Мимо проходили не только маньяки. Как-то под вечер на тротуаре показалась тоненькая девушка. Она была бледна и горда, как девушки, которых Станислаус видел на картинках. При ближайшем рассмотрении он нашел в ней сходство с дамой, изображенной в его книге о гипнозе, той самой дамой, которую усыпляет индиец, властитель тайных сил. Особенно понравилась Станислаусу черная бархатная лента на голове у девушки. Она разделяла на две половины ее гладко зачесанные назад волосы. Эта лента была точно бархатный мост, перекинутый через белую, снежную лощинку пробора. Девушка, казалось, разглядывала цветы, растущие в садах за дощатыми заборами. Пекарского ученика Станислауса она не видела. В синих, ангельских глазах этого нежного создания он был белым кротом, роющимся в земле, и больше ничем на свете. Черт знает почему, но Станислаусу хотелось, чтобы девушка увидела его! Однако она прошла дальше, а Станислаус остался там, где был, незамеченный, так же как воздух над вишневыми деревьями.

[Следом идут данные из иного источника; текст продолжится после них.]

Lemma dict_set_NoDup {V : Type} (k : str) (v : V) (d : list (str * V)) :
  NoDup (map fst d) -> NoDup (map fst (dict_set k v d)).
Proof.
  intros H. rewrite dict_set_keys.
  destruct (existsb (str_eqb k) (map fst d)) eqn:E; [assumption|].
  apply NoDup_app; [assumption | repeat constructor; intros [] |].
  intros y Hy [<- | []]. apply existsb_str_eqb in Hy. congruence.
Qed.

Lemma dict_get_In {V : Type} (k : str) (v : V) (d : list (str * V)) :
  dict_get k d = Some v -> In (k, v) d.
Proof.
  induction d as [|[k' w] d IH]; cbn [dict_get]; [discriminate|].
  destruct (str_eqb k' k) eqn:E.
  - apply str_eqb_eq in E. subst k'. intros H. injection H as ->. now left.
  - intros H. right. now apply IH.
Qed.

Lemma dict_get_map {V W : Type} (f : V -> W) (k : str) (d : list (str * V)) :
  dict_get k (map (fun '(n, v) => (n, f v)) d) = option_map f (dict_get k d).
Proof.
  induction d as [|[k' w] d IH]; cbn [map dict_get]; [reflexivity|].
  now destruct (str_eqb k' k).
Qed.

(** Storing under keys that are new and distinct appends the entries. *)
Lemma fold_dict_set_fresh {V W : Type} (f : V -> W) (l : list (str * V)) :
  forall acc : list (str * W),
    NoDup (map fst acc ++ map fst l) ->
    fold_left (fun d '(k, v) => dict_set k (f v) d) l acc
      = acc ++ map (fun '(k, v) => (k, f v)) l.
Proof.
  induction l as [|[k v] l IH]; intros acc H; cbn [fold_left map].
  - now rewrite app_nil_r.
  - cbn [map fst] in H. rewrite dict_set_fresh.
    + rewrite IH.
      * now rewrite <- app_assoc.
      * rewrite map_app. cbn [map fst]. rewrite <- app_assoc. exact H.
    + apply NoDup_remove_2 in H. intros Hin. apply H.
      apply in_app_iff. now left.
Qed.

(** ** Overloads *)

Lemma append_to_group_of groups f name :
  group_of (ConverterV3.append_to_group groups f) name
    = group_of groups name ++ (if named name f then [f] else []).
Proof.
  unfold group_of, ConverterV3.append_to_group, named.
  rewrite dict_get_set.
  destruct (str_eqb (ExtractorV2.function f) name) eqn:E.
  - apply str_eqb_eq in E. now subst name.
  - now rewrite app_nil_r.
Qed.

Lemma fold_append_group_of fs name : forall groups,
  group_of (fold_left ConverterV3.append_to_group fs groups) name
    = group_of groups name ++ filter (named name) fs.
Proof.
  induction fs as [|f fs IH]; intros groups; cbn [fold_left filter].
  - now rewrite app_nil_r.
  - rewrite IH, append_to_group_of, <- app_assoc.
    now destruct (named name f).
Qed.

Lemma fold_append_keys fs : forall groups,
  NoDup (map fst groups) ->
  Forall (fun kv => snd kv <> []) groups ->
  NoDup (map fst (fold_left ConverterV3.append_to_group fs groups)) /\
  Forall (fun kv => snd kv <> [])
         (fold_left ConverterV3.append_to_group fs groups).
Proof.
  induction fs as [|f fs IH]; intros groups Hn Hf; cbn [fold_left];
    [now split|].
  apply IH.
  - now apply dict_set_NoDup.
  - unfold ConverterV3.append_to_group.
    generalize (match dict_get (ExtractorV2.function f) groups with
                | Some overloads => overloads
                | None => []
                end).
    intros old. clear - Hf.
    induction groups as [|[k w] d IHd]; cbn [dict_set].
    + constructor; [|constructor]. cbn. now destruct old.
    + inversion Hf as [|? ? Hw Hd]; subst.
      destruct (str_eqb k (ExtractorV2.function f)).
      * constructor; [|assumption]. cbn. now destruct old.
      * constructor; [assumption | now apply IHd].
Qed.

(** The groups of [func_groups]: one per name, with the signatures of that
    name in their order. *)
Lemma func_groups_get (fs : list ExtractorV2.Signature) (name : str) :
  dict_get name (ConverterV3.func_groups fs)
    = nonempty (filter (named name) fs).
Proof.
  pose proof (fold_append_group_of fs name []) as G.
  destruct (fold_append_keys fs []) as [_ Hf]; [constructor | constructor |].
  fold (ConverterV3.func_groups fs) in G, Hf.
  unfold group_of in G. cbn [dict_get app] in G.
  destruct (dict_get name (ConverterV3.func_groups fs)) as [l|] eqn:E.
  - subst l. apply dict_get_In in E.
    apply (proj1 (Forall_forall _ _) Hf) in E. cbn [snd] in E.
    now destruct (filter (named name) fs).
  - now rewrite <- G.
Qed.

Lemma func_groups_NoDup (fs : list ExtractorV2.Signature) :
  NoDup (map fst (ConverterV3.func_groups fs)).
Proof. apply fold_append_keys; constructor. Qed.

Lemma append_to_group_perm groups f :
  Permutation (flat_map snd (ConverterV3.append_to_group groups f))
              (flat_map snd groups ++ [f]).
Proof.
  unfold ConverterV3.append_to_group.
  induction groups as [|[k w] d IH]; cbn [dict_set dict_get flat_map snd app].
  - reflexivity.
  - destruct (str_eqb k (ExtractorV2.function f)); cbn [flat_map snd].
    + rewrite <- !app_assoc. apply Permutation_app_head.
      apply Permutation_app_comm.
    + rewrite IH. now rewrite app_assoc.
Qed.

Lemma func_groups_perm (fs : list ExtractorV2.Signature) :
  Permutation (flat_map snd (ConverterV3.func_groups fs)) fs.
Proof.
  assert (H : forall groups,
    Permutation (flat_map snd (fold_left ConverterV3.append_to_group fs groups))
                (flat_map snd groups ++ fs)).
  { induction fs as [|f fs IH]; intros groups; cbn [fold_left].
    - now rewrite app_nil_r.
    - rewrite IH, append_to_group_perm. now rewrite <- app_assoc. }
  apply (H []).
Qed.

Lemma compress_function_map (namespace : str)
    (fs : list ExtractorV2.Signature) :
  ConverterV3.compress_function namespace fs
    = map (fun '(k, l) => (k, ConverterV3.compress_overloads l))
          (ConverterV3.func_groups fs).
Proof.
  unfold ConverterV3.compress_function.
  rewrite (fold_dict_set_fresh ConverterV3.compress_overloads); [reflexivity|].
  apply func_groups_NoDup.
Qed.

Lemma codes_compress_overloads (l : list ExtractorV2.Signature) :
  codes (ConverterV3.compress_overloads l)
    = map ConverterV3._compress_signature l.
Proof. destruct l as [|x [|y l]]; reflexivity. Qed.

Lemma flat_codes (groups : list (str * list ExtractorV2.Signature)) :
  flat_map (fun kv => codes (snd kv))
           (map (fun '(k, l) => (k, ConverterV3.compress_overloads l)) groups)
    = map ConverterV3._compress_signature (flat_map snd groups).
Proof.
  induction groups as [|[k l] groups IH]; cbn [map flat_map snd];
    [reflexivity|].
  now rewrite IH, codes_compress_overloads, map_app.
Qed.

(** X11. [compress_function] has one key for each function name; under a
    name it holds the code of the signature when the name has one signature,
    and the list of the codes of its signatures, in their order, when it has
    several; the codes it holds are those of the signatures of the input,
    each once. *)
Theorem overloads_grouped (namespace : str)
    (functions : list ExtractorV2.Signature) :
  NoDup (map fst (ConverterV3.compress_function namespace functions)) /\
  (forall name,
     dict_get name (ConverterV3.compress_function namespace functions) =
     match filter (named name) functions with
     | [] => None
     | [sig] => Some (ConverterV3.One (ConverterV3._compress_signature sig))
     | sigs =>
         Some (ConverterV3.Overloads
                 (map ConverterV3._compress_signature sigs))
     end) /\
  Permutation
    (flat_map (fun kv => codes (snd kv))
              (ConverterV3.compress_function namespace functions))
    (map ConverterV3._compress_signature functions).
Proof.
  rewrite compress_function_map. split; [|split].
  - rewrite map_map.
    erewrite map_ext; [apply (func_groups_NoDup functions)|].
    now intros [k l].
  - intros name. rewrite dict_get_map, func_groups_get.
    now destruct (filter (named name) functions) as [|x [|y l]].
  - rewrite flat_codes. apply Permutation_map, func_groups_perm.
Qed.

Назавтра в тот же час девушка опять показалась на улице. Станислаус ударил лопатой о камень. Девушка с бархатной лентой не подняла глаз. Станислаус откашлялся. Девушка не взглянула на него. Тогда он запел. Ничего другого не пришло ему в голову, кроме церковного хорала:
Девушка вскинула ресницы, похожие на шелковую бахрому, но взоры свои обратила к верхушкам деревьев. Так и прошло это худенькое дитя мимо, оставив в сердце Станислауса легкое волнение.
За теплым весенним днем пришла его сестра — налитая соками жизни ночь. В листве лип под окном Станислауса потрескивало. Всегда темные фонарные столбы обволакивал мягкий сумрак. Казалось, словно и на них с минуты на минуту начнут лопаться почки. Два встречных автомобиля словно подмигивали друг другу. Кошки посылали свои пронзительные приветы с крыши на крышу и поднимали хвосты. Внизу, на улице, ликующий девичий голос взывал:
— Ого-го-оо! Ого-го-оо!
Станислаус просунул взлохмаченную голову в узкое чердачное окошко. Вместе с мягким ночным воздухом в комнату влетел озорной эльф. Это он был виноват в том, что Станислаус ответил на девичий призыв:
— Ого-го-оо! Сейчас, сейчас!
Он не видел улицы. Снизу донеслось:
— Скорее. Я давно жду.
Он испуганно втянул голову назад и прищемил себе уши. А эльф нашептывал:
— Разве нельзя кричать в ночь все, что хочешь? Небо принадлежит всем, тишину никто не взял на откуп.
И опять прокричал девичий голос:
— Ого-го-оо! Ого-го-оо!
— Это твоя девушка с бархатной лентой, — все нашептывал эльф.